§ What is required:
For the entries that follow, restate word for word the line containing "binary_round_aux prec emax", the line containing "scaled (binary_normalize prec", and every line that lies between them.

Data entries:

Lemma index_ffill_from (last : cell) (s : Series) : index (ffill_from last s) = index s.
Proof.
  revert last. induction s as [|[i v] s IH]; intros last; simpl; [reflexivity|].
  now rewrite IH.
Qed.

Lemma index_bfill (s : Series) : index (bfill s) = index s.
Proof. induction s as [|[i v] s IH]; simpl; [reflexivity|]. now rewrite IH. Qed.

Lemma index_groupby_ffill_from (by_ c : column) (seen : list (cell * cell)) (df : DataFrame) :
  index (groupby_ffill_from by_ c seen df) = index df.
Proof.
  revert seen. induction df as [|[i r] df IH]; intros seen; simpl; [reflexivity|].
  now rewrite IH.
Qed.

Lemma index_length {A : Type} (l : list (nat * A)) : List.length (index l) = List.length l.
Proof. unfold index. apply length_map. Qed.

Lemma setitem_aligned (c : column) (s : Series) (df : DataFrame) :
  index s = index df ->
  setitem c s df =
  map (fun p => (fst (fst p), set c (snd (snd p)) (snd (fst p)))) (combine df s).
Proof. intros H. unfold setitem. rewrite H, index_equals_refl. reflexivity. Qed.

Lemma index_setitem (c : column) (s : Series) (df : DataFrame) :
  index (setitem c s df) = index df.
Proof.
  unfold setitem. destruct (index_equals (index s) (index df)) eqn:E.
  - assert (H : index s = index df).
    { revert E. generalize (index s) (index df). intros a.
      induction a as [|i a IH]; intros [|j b]; simpl; try discriminate; auto.
      intros E. apply andb_prop in E. destruct E as [E1 E2].
      apply Nat.eqb_eq in E1. subst. f_equal. auto. }
    unfold index in *. rewrite map_map. simpl.
    assert (L : List.length s = List.length df).
    { rewrite <- (length_map fst s), H, length_map. reflexivity. }
    clear E H. revert s L. induction df as [|x df IH]; intros [|y s] L; simpl in *; try discriminate; auto.
    f_equal. apply IH. lia.
  - unfold index. rewrite map_map. reflexivity.
Qed.

(** ** Lists *)

Lemma combine_app_same {A B : Type} (a1 a2 : list A) (b1 b2 : list B) :
  List.length a1 = List.length b1 ->
  combine (a1 ++ a2) (b1 ++ b2) = combine a1 b1 ++ combine a2 b2.
Proof.
  revert b1. induction a1 as [|x a1 IH]; intros [|y b1] L; simpl in *; try discriminate.
  - reflexivity.
  - f_equal. apply IH. lia.
Qed.

Lemma combine_map_self {A B : Type} (f : A -> B) (l : list A) :
  combine l (map f l) = map (fun x => (x, f x)) l.
Proof. induction l as [|x l IH]; simpl; [reflexivity|]. now rewrite IH. Qed.

Lemma find_skip {A : Type} (p : A -> bool) (l1 l2 : list A) :
  (forall x, In x l1 -> p x = false) -> find p (l1 ++ l2) = find p l2.
Proof.
  induction l1 as [|x l1 IH]; intros H; simpl; [reflexivity|].
  rewrite (H x (or_introl eq_refl)). apply IH. intros y Hy. apply H. now right.
Qed.

Lemma find_exists {A : Type} (p : A -> bool) (l : list A) (x : A) :
  In x l -> p x = true -> exists y, find p l = Some y /\ p y = true.
Proof.
  induction l as [|a l IH]; intros HI Hp; simpl; [contradiction|].
  destruct (p a) eqn:E.
  - exists a. auto.
  - destruct HI as [->|HI]; [congruence|]. auto.
Qed.

(** ** The fills *)

Lemma length_groupby_ffill_from (by_ c : column) (seen : list (cell * cell)) (df : DataFrame) :
  List.length (groupby_ffill_from by_ c seen df) = List.length df.
Proof. rewrite <- index_length, index_groupby_ffill_from. apply index_length. Qed.

Lemma length_bfill (s : Series) : List.length (bfill s) = List.length s.
Proof. rewrite <- index_length, index_bfill. apply index_length. Qed.

Lemma groupby_ffill_from_app (by_ c : column) (seen : list (cell * cell)) (l1 l2 : DataFrame) :
  groupby_ffill_from by_ c seen (l1 ++ l2) =
  groupby_ffill_from by_ c seen l1 ++
  groupby_ffill_from by_ c (rev (map (key_value by_ c) l1) ++ seen) l2.
Proof.
  revert seen. induction l1 as [|[i r] l1 IH]; intros seen; simpl; [reflexivity|].
  f_equal. rewrite IH. rewrite <- app_assoc. reflexivity.
Qed.

Lemma bfill_app (s1 s2 : Series) :
  exists s1', List.length s1' = List.length s1 /\ bfill (s1 ++ s2) = s1' ++ bfill s2.
Proof.
  induction s1 as [|[i v] s1 [s1' [L E]]]; simpl.
  - exists []. auto.
  - rewrite E. eexists (_ :: s1'). split; [simpl; now rewrite L | reflexivity].
Qed.

Lemma first_value_bfill_valid (s : Series) (i : nat) (v : cell) :
  In (i, v) s -> isna v = false -> isna (first_value (bfill s)) = false.
Proof.
  induction s as [|[j w] s IH]; intros HI Hv; simpl; [contradiction|].
  destruct (isna w) eqn:E; [|exact E].
  destruct HI as [HI|HI]; [inversion HI; congruence|].
  specialize (IH HI Hv). destruct (bfill s) as [|[k u] t]; exact IH.
Qed.

Lemma first_value_bfill_source (s : Series) :
  isna (first_value (bfill s)) = false ->
  exists i, In (i, first_value (bfill s)) s.
Proof.
  induction s as [|[j w] s IH]; simpl; intros H; [discriminate|].
  destruct (isna w) eqn:E.
  - destruct (bfill s) as [|[k u] t] eqn:B; simpl in *; [discriminate|].
    destruct (IH H) as [i Hi]. exists i. now right.
  - exists j. now left.
Qed.
(** Base64 of a string of bytes, with padding. *)
Fixpoint base64 (s : string) : string :=
  match s with
  | EmptyString => EmptyString
  | String a EmptyString =>
      let n := (N_of_ascii a * 16)%N in
      String (base64_digit (n / 64)) (String (base64_digit n) "==")
  | String a (String b EmptyString) =>
      let n := ((N_of_ascii a * 256 + N_of_ascii b) * 4)%N in
      String (base64_digit (n / 4096)) (String (base64_digit (n / 64))
        (String (base64_digit n) "="))
  | String a (String b (String c rest)) =>
      let n := ((N_of_ascii a * 256 + N_of_ascii b) * 256 + N_of_ascii c)%N in
      String (base64_digit (n / 262144)) (String (base64_digit (n / 4096))
        (String (base64_digit (n / 64)) (String (base64_digit n) (base64 rest))))
  end.

(** The text of an integer; the scenarios interpolate no other number. *)
Definition number_to_string (q : Q) : string :=
  NilZero.string_of_int (Z.to_int (Qnum q / Zpos (Qden q))).

Definition token_response : HttpResult :=
  HttpResponse 200 (VObj [("access_token", VStr "tok")]).

Definition track (id name artist : string) : value :=
  VObj [("id", VStr id); ("name", VStr name);
        ("artists", VArr [VObj [("name", VStr artist)]])].

Definition playlist_p1 : value :=
  VObj [("id", VStr "p1"); ("name", VStr "Mix");
        ("tracks", VObj [("items",
           VArr [VObj [("track", track "t1" "A" "X")];
                 VObj [("track", track "t2" "B" "Y")]])])].

Definition playlist_empty : value :=
  VObj [("id", VStr "p0"); ("name", VStr "None"); ("tracks", VObj [("items", VArr [])])].

Definition search_result : value :=
  VObj [("tracks", VObj [("items", VArr [track "t1" "A" "X"])])].

(** A remote side that is up: tokens are granted, [p1], [p0] and the
    search exist, the features of [t1] exist and those of [t2] do not. *)
Definition net_up (history : list Event) (req : Request) : HttpResult :=
  if String.eqb (url req) tokenUrl then token_response
  else if String.eqb (url req) "https://api.spotify.com/v1/playlists/p1"
  then HttpResponse 200 playlist_p1
  else if String.eqb (url req) "https://api.spotify.com/v1/playlists/p0"
  then HttpResponse 200 playlist_empty
  else if String.eqb (url req) "https://api.spotify.com/v1/search"
  then HttpResponse 200 search_result
  else if String.eqb (url req) "https://api.spotify.com/v1/audio-features/t1"
  then HttpResponse 200 (VObj [("danceability", VNum (1 # 2))])
  else if String.eqb (url req) "https://api.spotify.com/v1/users/u1/playlists"
  then HttpResponse 201 (VObj [("id", VStr "pl1"); ("name", VStr "My List");
                               ("tracks", VObj [("items", VArr [])])])
  else HttpResponse 404 VNull.

(** A remote side that cannot be reached. *)
Definition net_down (history : list Event) (req : Request) : HttpResult :=
  NetworkError.

(** A remote side that grants tokens and knows nothing else. *)
Definition net_auth_only (history : list Event) (req : Request) : HttpResult :=
  if String.eqb (url req) tokenUrl then token_response else HttpResponse 404 VNull.
(** ** The conversion of integers *)

(** A mantissa of 53 digits is not rounded. *)
Lemma binary_round_aux_canonical (s : bool) (m : positive) (e : Z) :
  Zpos (digits2_pos m) = 53 -> -1074 <= e <= 971 ->
  binary_round_aux prec emax s (Zpos m) e loc_Exact = S754_finite s m e.
Proof.
  intros Hd He.
  assert (Hshift : fexp prec emax (Zpos (digits2_pos m) + e) - e = 0).
  { rewrite fexp_eq. lia. }
  unfold binary_round_aux, shr_fexp, Zdigits2, shr_record_of_loc.
  rewrite Hshift. cbn [shr shr_m loc_of_shr_record round_nearest_even].
  unfold Zdigits2. rewrite Hshift. cbn [shr shr_m].
  change (emax - prec) with 971. 
  destruct (Z.leb_spec e 971); [reflexivity | lia].
Qed.

(** An integer below [2^53] is not rounded: its mantissa is shifted to 53
    digits. *)
Lemma binary_normalize_small (c : Z) :
  - 2 ^ 53 < c < 2 ^ 53 ->
  scaled (binary_normalize prec emax c 0 false) = Some (c * 2 ^ 1074) /\
  valid_binary (binary_normalize prec emax c 0 false) = true.
Proof.
  intros Hc.
  assert (Hgen : forall s m, Zpos m < 2 ^ 53 ->
            scaled (binary_round prec emax s m 0) = Some (cond_Zopp s (Zpos m) * 2 ^ 1074) /\
            valid_binary (binary_round prec emax s m 0) = true).
  { intros s m Hm.
    pose proof (digits2_pos_bounds m) as [Hlo Hhi].
    assert (Hd : Zpos (digits2_pos m) <= 53).
    { destruct (Z.le_gt_cases (Zpos (digits2_pos m)) 53) as [|Hgt]; [assumption|].
      exfalso. assert (2 ^ 53 <= 2 ^ (Zpos (digits2_pos m) - 1)) by (apply pow2_le_mono; lia).
      lia. }
    unfold binary_round. rewrite fexp_eq.
    replace (Z.max (Zpos (digits2_pos m) + 0 - 53) (-1074)) with (Zpos (digits2_pos m) - 53) by lia.
    unfold shl_align.
    destruct (Zpos (digits2_pos m) - 53 - 0) as [|k|k] eqn:Ek; try lia.
    - rewrite binary_round_aux_canonical by lia.
      split.
      + unfold scaled. f_equal. destruct s; unfold cond_Zopp; change (0 + 1074) with 1074; ring.
      + unfold valid_binary, SpecFloat.valid_binary, bounded, canonical_mantissa.
        rewrite fexp_eq. apply andb_true_intro; split; [apply Z.eqb_eq | apply Z.leb_le]; 
          change (emax - prec) with 971; lia.
    - assert (Hdk : Zpos (digits2_pos (Pos.iter xO m k)) = 53).
      { rewrite digits2_pos_shift. lia. }
      rewrite binary_round_aux_canonical by lia.
      split.
      + unfold scaled. f_equal. rewrite Zpos_shift.
        replace (Zpos (digits2_pos m) - 53 + 1074) with (1074 - Zpos k) by lia.
        assert (Hpow : 2 ^ 1074 = 2 ^ Zpos k * 2 ^ (1074 - Zpos k)).
        { rewrite <- Z.pow_add_r by lia. f_equal; lia. }
        rewrite Hpow. destruct s; unfold cond_Zopp; ring.
      + unfold valid_binary, SpecFloat.valid_binary, bounded, canonical_mantissa.
        rewrite fexp_eq, Hdk. apply andb_true_intro; split; [apply Z.eqb_eq | apply Z.leb_le]; 
          change (emax - prec) with 971; lia. }
  destruct c as [|m|m].
  - split; reflexivity.
  - apply (Hgen false m). lia.
  - destruct (Hgen true m) as [H1 H2]; [lia|]. split; [|exact H2].
    unfold binary_normalize. rewrite H1. f_equal.
Qed.

(** The sign does not matter to validity. *)
Lemma valid_binary_round_sign (m : positive) (e : Z) :
  valid_binary (binary_round prec emax true m e) =
  valid_binary (binary_round prec emax false m e).
Proof.
  unfold binary_round, binary_round_aux.
  destruct (shl_align m e _) as [mz ez].
  destruct (shr_fexp prec emax (Zpos mz) ez loc_Exact) as [mrs1 e1].
  destruct (shr_fexp prec emax _ e1 loc_Exact) as [mrs2 e2].
  destruct (shr_m mrs2); try reflexivity.
  destruct (e2 <=? emax - prec)%Z; reflexivity.
Qed.

(** [float64(n)] is the rounding of [n], for every [n] of 64 bits. *)
Lemma Prim2SF_float64_of_int (n : Z) :
  - 2 ^ 63 <= n <= 2 ^ 63 ->
  Prim2SF (float64_of_int n) = binary_normalize prec emax n 0 false.
Proof.
  intros Hn. unfold float64_of_int. apply Prim2SF_SF2Prim.
  destruct (Z.eq_dec n (2 ^ 63)) as [->|Hhi]; [vm_compute; reflexivity|].
  destruct (Z.eq_dec n (- 2 ^ 63)) as [->|Hlo]; [vm_compute; reflexivity|].
  assert (Hpos : forall z, 0 <= z < 2 ^ 63 ->
            valid_binary (binary_normalize prec emax z 0 false) = true).
  { intros z Hz.
    pose proof (Prim2SF_valid (of_uint63 (Uint63.of_Z z))) as Hv.
    rewrite of_uint63_spec, Uint63.of_Z_spec in Hv.
    rewrite Z.mod_small in Hv; [exact Hv|].
    change Uint63.wB with (2 ^ 63). exact Hz. }
  destruct n as [|m|m].
  - reflexivity.
  - apply Hpos. lia.
  - simpl binary_normalize. rewrite valid_binary_round_sign.
    apply (Hpos (Zpos m)). lia.
Qed.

§ Output of the exercise:
  binary_round_aux prec emax s (Zpos m) e loc_Exact = S754_finite s m e.
Proof.
  intros Hd He.
  assert (Hshift : fexp prec emax (Zpos (digits2_pos m) + e) - e = 0).
  { rewrite fexp_eq. lia. }
  unfold binary_round_aux, shr_fexp, Zdigits2, shr_record_of_loc.
  rewrite Hshift. cbn [shr shr_m loc_of_shr_record round_nearest_even].
  unfold Zdigits2. rewrite Hshift. cbn [shr shr_m].
  change (emax - prec) with 971. 
  destruct (Z.leb_spec e 971); [reflexivity | lia].
Qed.

(** An integer below [2^53] is not rounded: its mantissa is shifted to 53
    digits. *)
Lemma binary_normalize_small (c : Z) :
  - 2 ^ 53 < c < 2 ^ 53 ->
  scaled (binary_normalize prec emax c 0 false) = Some (c * 2 ^ 1074) /\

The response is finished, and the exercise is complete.